TASK DESCRIPTION
Find the string "inside" in the entries and copy each line that has it.

Stored dataset items
-=-=-
(* ===== verification/Sleeplock.v ===== *)
(** kernel/sleeplock.c.

    A sleep lock lives inside a buffer or an in-memory inode; [slid] names it.
    The loop of [acquiresleep] is bounded by the number of times the thread is
    woken up before it gets the lock, [n_wakeups]; the lemmas hold for every
    bound. *)

From S2P Require Import Prelude Types Memory Spinlock Sched.
Local Open Scope c_scope.

Inductive slid := SL_buf (i : nat) | SL_inode (i : nat).

(** The spin lock inside the sleep lock, and its address as a channel. *)
Definition lk_of (x : slid) : lockid :=
  match x with SL_buf i => LK_buf i | SL_inode i => LK_inode i end.
Definition chan_of (x : slid) : chan :=
  match x with SL_buf i => CH_buflock i | SL_inode i => CH_inodelock i end.

Definition sl_of (x : slid) (s : kstate) : option sleeplock :=
  match x with
  | SL_buf i => b_lock <$> bc_buf (k_bcache s) !! i
  | SL_inode i => i_lock <$> k_itable s !! i
  end.
Definition set_sl (x : slid) (v : sleeplock) (s : kstate) : kstate :=
  match x with
  | SL_buf i =>
      set_k_bcache (set_bc_buf (alter (set_b_lock v) i (bc_buf (k_bcache s))) (k_bcache s)) s
  | SL_inode i => set_k_itable (alter (set_i_lock v) i (k_itable s)) s
  end.

Definition get_sl (x : slid) : K sleeplock := fun s => deref "sleeplock" (sl_of x s) s.
Definition put_sl (x : slid) (v : sleeplock) : K unit := _ <- get_sl x ;; modify (set_sl x v).

(** How often a thread may be woken up and find its condition false. *)
Class Wakeups := n_wakeups : nat.

Section Sleeplock.
Context {W : Wakeups}.

Definition initsleeplock (x : slid) : K unit :=
  initlock (lk_of x) ;;
  l <- get_sl x ;; put_sl x (set_sl_locked false l) ;;
  l <- get_sl x ;; put_sl x (set_sl_pid 0 l).

(** [while (lk->locked) sleep(lk, &lk->lk);] *)
Fixpoint acquiresleep_loop (fuel : nat) (x : slid) : K unit :=
  match fuel with
  | O => nofuel
  | S fuel =>
      l <- get_sl x ;;
      if sl_locked l then sleep (chan_of x) (lk_of x) ;; acquiresleep_loop fuel x
      else ret tt
  end.

Definition acquiresleep (x : slid) : K unit :=
  acquire (lk_of x) ;;
  acquiresleep_loop (S n_wakeups) x ;;
  l <- get_sl x ;; put_sl x (set_sl_locked true l) ;;
  p <- me ;; pr <- get_proc p ;;
  l <- get_sl x ;; put_sl x (set_sl_pid (p_pid pr) l) ;;
  release (lk_of x).

Definition releasesleep (x : slid) : K unit :=
  acquire (lk_of x) ;;
  l <- get_sl x ;; put_sl x (set_sl_locked false l) ;;
  l <- get_sl x ;; put_sl x (set_sl_pid 0 l) ;;
  wakeup (chan_of x) ;;
  release (lk_of x).

Definition holdingsleep (x : slid) : K bool :=
  acquire (lk_of x) ;;
  l <- get_sl x ;;
  r <- (if sl_locked l
        then p <- me ;; pr <- get_proc p ;; ret (sl_pid l =? p_pid pr)
        else ret false) ;;
  release (lk_of x) ;;
  ret r.

(** * Uncontended behaviour *)

Lemma sl_of_enter x l s : sl_of x (enter l s) = sl_of x s.
Proof. destruct x; simpl; by autorewrite with kproj. Qed.

Lemma sl_of_set x v s sl : sl_of x s = Some sl -> sl_of x (set_sl x v s) = Some v.
Proof.
  destruct x as [i|i]; simpl; rewrite list_lookup_alter_eq.
  - by destruct (bc_buf (k_bcache s) !! i) as [[]|].
  - by destruct (k_itable s !! i) as [[]|].
Qed.

Lemma set_sl_set x v w s : set_sl x v (set_sl x w s) = set_sl x v s.
Proof.
  destruct x as [i|i]; simpl; unfold set_k_bcache, set_bc_buf, set_k_itable; simpl.
  - by rewrite list_alter_twice.
  - by rewrite list_alter_twice.
Qed.

Lemma set_sl_restore x v s s' : restore s (set_sl x v s') = set_sl x v (restore s s').
Proof. by destruct x. Qed.

Lemma set_sl_enter_hart x v l s : k_hart (set_sl x v (enter l s)) = k_hart s.
Proof. destruct x; simpl; by autorewrite with kproj. Qed.

Lemma get_sl_ok x s sl : sl_of x s = Some sl -> get_sl x s = Ret sl s.
Proof. intros H. unfold get_sl. by rewrite H. Qed.

Lemma put_sl_ok x v s sl : sl_of x s = Some sl -> put_sl x v s = Ret tt (set_sl x v s).
Proof. intros H. unfold put_sl. by run (get_sl_ok x s sl H). Qed.

(** A sleep lock update touches neither CPUs, locks nor processes. *)
Lemma set_sl_frame x v s :
  k_hart (set_sl x v s) = k_hart s /\ k_cpus (set_sl x v s) = k_cpus s /\
  k_locks (set_sl x v s) = k_locks s /\ k_procs (set_sl x v s) = k_procs s.
Proof. by destruct x. Qed.

Lemma cpu_ok_set_sl x v s : cpu_ok s -> cpu_ok (set_sl x v s).
Proof. unfold cpu_ok. by destruct x. Qed.

Lemma cur_set_sl x v s : cur (set_sl x v s) = cur s.
Proof. by destruct x. Qed.

Lemma acquiresleep_ok x s sl i p :
  cpu_ok s -> lock_free s (lk_of x) -> cur s = Some i -> k_procs s !! i = Some p ->
  sl_of x s = Some sl -> sl_locked sl = false ->
  acquiresleep x s = Ret tt (set_sl x (mk_sleeplock true (p_pid p)) s).
Proof.
  intros Hc Hl Hi Hp Hsl Hu. unfold acquiresleep. run (acquire_free _ s Hc Hl).
  set (s1 := enter (lk_of x) s).
  assert (H1 : sl_of x s1 = Some sl) by (by unfold s1; rewrite sl_of_enter).
  assert (El : acquiresleep_loop (S n_wakeups) x s1 = Ret tt s1).
  { cbn [acquiresleep_loop]. run (get_sl_ok x s1 sl H1). by rewrite Hu. }
  run El. run (get_sl_ok x s1 sl H1). run (put_sl_ok x (set_sl_locked true sl) s1 sl H1).
  set (s2 := set_sl x (set_sl_locked true sl) s1).
  assert (H2 : sl_of x s2 = Some (set_sl_locked true sl)) by (by apply (sl_of_set x _ s1 sl)).
  assert (Hc2 : cpu_ok s2) by (by apply cpu_ok_set_sl, enter_cpu_ok).
  assert (Hi2 : cur s2 = Some i) by (unfold s2, s1; by rewrite cur_set_sl, cur_enter).
  run (me_ok s2 i Hc2 Hi2).
  assert (Hp2 : k_procs s2 !! i = Some p).
  { unfold s2. destruct (set_sl_frame x (set_sl_locked true sl) s1) as (_ & _ & _ & ->).
    unfold s1. by autorewrite with kproj. }
  run (get_proc_ok s2 i p Hp2). run (get_sl_ok x s2 _ H2).
  rewrite (bind_Ret _ _ _ _ _ (put_sl_ok x (set_sl_pid (p_pid p) (set_sl_locked true sl)) s2 _ H2)).
  unfold s2. rewrite set_sl_set. unfold set_sl_pid, set_sl_locked. simpl.
  rewrite (release_enter (lk_of x) s _ Hc Hl).
  - unfold s1. by rewrite set_sl_restore, restore_enter.
  - apply set_sl_enter_hart.
  - apply set_sl_frame.
  - apply set_sl_frame.
Qed.

(** What a thread needs to call [releasesleep] without waking anybody. *)
Definition lone (s : kstate) (x : slid) : Prop :=
  procs_free s /\ length (k_procs s) = NPROC /\ no_waiters s (chan_of x).

Lemma procs_free_enter x s : cpu_ok s -> procs_free s -> procs_free (enter (lk_of x) s).
Proof.
  intros Hc Hf i Hi. rewrite cur_enter in Hi. unfold lock_free.
  rewrite enter_lock_ne; [by apply Hf|done|by destruct x].
Qed.

Lemma releasesleep_ok x s sl :
  cpu_ok s -> lock_free s (lk_of x) -> lone s x -> sl_of x s = Some sl ->
  releasesleep x s = Ret tt (set_sl x (mk_sleeplock false 0) s).
Proof.
  intros Hc Hl (Hf & Hn & Hw) Hsl. unfold releasesleep. run (acquire_free _ s Hc Hl).
  set (s1 := enter (lk_of x) s).
  assert (H1 : sl_of x s1 = Some sl) by (by unfold s1; rewrite sl_of_enter).
  run (get_sl_ok x s1 sl H1). run (put_sl_ok x (set_sl_locked false sl) s1 sl H1).
  set (s2 := set_sl x (set_sl_locked false sl) s1).
  assert (H2 : sl_of x s2 = Some (set_sl_locked false sl)) by (by apply (sl_of_set x _ s1 sl)).
  run (get_sl_ok x s2 _ H2).
  rewrite (bind_Ret _ _ _ _ _ (put_sl_ok x (set_sl_pid 0 (set_sl_locked false sl)) s2 _ H2)).
  unfold s2. rewrite set_sl_set. unfold set_sl_pid, set_sl_locked. simpl sl_locked.
  set (s3 := set_sl x (mk_sleeplock false 0) s1).
  assert (Ew : wakeup (chan_of x) s3 = Ret tt s3).
  { destruct (set_sl_frame x (mk_sleeplock false 0) s1) as (Eh & Ec & El & Ep).
    assert (Ek : k_procs s3 = k_procs s) by (unfold s3; rewrite Ep; unfold s1; by autorewrite with kproj).
    assert (Em : cur s3 = cur s) by (unfold s3, s1; by rewrite cur_set_sl, cur_enter).
    apply wakeup_nobody.
    - by apply cpu_ok_set_sl, enter_cpu_ok.
    - intros i Hi. rewrite Em in Hi. unfold lock_free, s3. rewrite El.
      apply (procs_free_enter x s Hc Hf). by rewrite cur_enter.
    - by rewrite Ek.
    - intros i p. rewrite Ek, Em. apply Hw. }
  run Ew. rewrite (release_enter (lk_of x) s _ Hc Hl).
  - unfold s3, s1. by rewrite set_sl_restore, restore_enter.
  - apply set_sl_enter_hart.
  - apply set_sl_frame.
  - apply set_sl_frame.
Qed.

Lemma holdingsleep_ok x s sl i p :
  cpu_ok s -> lock_free s (lk_of x) -> cur s = Some i -> k_procs s !! i = Some p ->
  sl_of x s = Some sl ->
  holdingsleep x s = Ret (sl_locked sl && (sl_pid sl =? p_pid p)) s.
Proof.
  intros Hc Hl Hi Hp Hsl. unfold holdingsleep. run (acquire_free _ s Hc Hl).
  set (s1 := enter (lk_of x) s).
  assert (H1 : sl_of x s1 = Some sl) by (by unfold s1; rewrite sl_of_enter).
  run (get_sl_ok x s1 sl H1).
  assert (Er : (if sl_locked sl then p <- me ;; pr <- get_proc p ;; ret (sl_pid sl =? p_pid pr)
                else ret false) s1 = Ret (sl_locked sl && (sl_pid sl =? p_pid p)) s1).
  { destruct (sl_locked sl); [|done].
    assert (Hi1 : cur s1 = Some i) by (unfold s1; by rewrite cur_enter).
    run (me_ok s1 i (enter_cpu_ok _ _ Hc) Hi1).
    assert (Hp1 : k_procs s1 !! i = Some p) by (unfold s1; by autorewrite with kproj).
    by run (get_proc_ok s1 i p Hp1). }
  run Er. unfold s1. leave. by kproj.
Qed.

End Sleeplock.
-=-=-
SOLUTION TO THE PROBLEM
    A sleep lock lives inside a buffer or an in-memory inode; [slid] names it.
(** The spin lock inside the sleep lock, and its address as a channel. *)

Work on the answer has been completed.